(** X11.  With [concurrency] 0 and at least one block number no window can
    ever enter the semaphore: no schedule is a run of [fetch_blocks] to its
    end, the call does not return.  With no block number it returns [[]]
    at once. *)
Theorem fetch_blocks_without_permits_hangs :
  forall (reply : HighPerf.reply_oracle) (c : HighPerf.RPCClient)
         (block_numbers : list Z) (sched : list HighPerf.fetch_event),
    block_numbers <> [] ->
    HighPerf.fetch_blocks reply c block_numbers 0 sched = None
    /\ HighPerf.fetch_blocks reply c [] 0 [] = Some (Ok []).
Proof.
  intros reply c nums sched Hne. split; [|reflexivity].
  unfold HighPerf.fetch_blocks. simpl.
  assert (Hw : HighPerf.window_starts (length nums) <> []).
  { apply window_starts_nonempty. destruct nums; [congruence|simpl; lia]. }
  destruct sched as [|[w|w] sched]; simpl.
  - destruct (HighPerf.window_starts (length nums)); [congruence|reflexivity].
  - rewrite andb_false_r. reflexivity.
  - reflexivity.
Qed.

Lemma fetch_blocks_without_permits_hangs_witness :
  HighPerf.fetch_blocks (echo_blocks [VInt 7]) Examples.three_endpoints [7] 0
    [HighPerf.Enter 0; HighPerf.Finish 0] = None.
Proof.
  apply (fetch_blocks_without_permits_hangs (echo_blocks [VInt 7]) Examples.three_endpoints
           [7] [HighPerf.Enter 0; HighPerf.Finish 0]).
  discriminate.
Defined.

(** ** What the rows of [scan_range] count *)

Lemma count_of_add d k inc a :
  count_of (add d k inc) a = if decide (a = k) then count_of d k + inc else count_of d a.
Proof.
  unfold count_of, add. destruct (decide (a = k)) as [->|Hne].
  - rewrite lookup_insert_eq. reflexivity.
  - rewrite lookup_insert_ne by congruence. reflexivity.
Qed.

Lemma py_lower_nonempty s : s <> "" -> py_lower s <> "".
Proof. destruct s; [congruence|discriminate]. Qed.

Lemma digits_string_nonempty n : 0 <= n -> digits_string 10 n <> "".
Proof.
  intros Hn. unfold digits_string.
  destruct (to_digits_spec 10 n ltac:(lia) Hn) as (_ & _ & Hne).
  destruct (to_digits 10 n); [congruence|]. discriminate.
Qed.

Lemma py_str_truthy v : truthy v = true -> py_str v <> "".
Proof.
  destruct v as [|[]|z|s|l|kvs]; simpl; try discriminate.
  - intros _. unfold dec_string. destruct (z <? 0) eqn:Hz; [discriminate|].
    apply digits_string_nonempty. apply Z.ltb_ge in Hz. exact Hz.
  - destruct (String.eqb_spec s ""); [discriminate|]. intros _. assumption.
Qed.

Lemma counters_ok_init : counters_ok PublicRpc.scan_init.
Proof.
  split; [|split].
  - intros a. unfold count_of. simpl. rewrite lookup_empty. simpl. lia.
  - intros a _. unfold count_of. simpl. rewrite lookup_empty. simpl. lia.
  - intros a Ha. simpl in Ha. set_solver.
Qed.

══════════════════════════════

Description of the task
Exactly the lines from the one holding "destruct (to_digits_spec 10" through the end of the records above are to be returned, and nothing else.

Response to this exercise
  destruct (to_digits_spec 10 n ltac:(lia) Hn) as (_ & _ & Hne).
  destruct (to_digits 10 n); [congruence|]. discriminate.
Qed.

Lemma py_str_truthy v : truthy v = true -> py_str v <> "".
Proof.
  destruct v as [|[]|z|s|l|kvs]; simpl; try discriminate.
  - intros _. unfold dec_string. destruct (z <? 0) eqn:Hz; [discriminate|].
    apply digits_string_nonempty. apply Z.ltb_ge in Hz. exact Hz.
  - destruct (String.eqb_spec s ""); [discriminate|]. intros _. assumption.
Qed.

Lemma counters_ok_init : counters_ok PublicRpc.scan_init.
Proof.
  split; [|split].
  - intros a. unfold count_of. simpl. rewrite lookup_empty. simpl. lia.
  - intros a _. unfold count_of. simpl. rewrite lookup_empty. simpl. lia.
  - intros a Ha. simpl in Ha. set_solver.
Qed.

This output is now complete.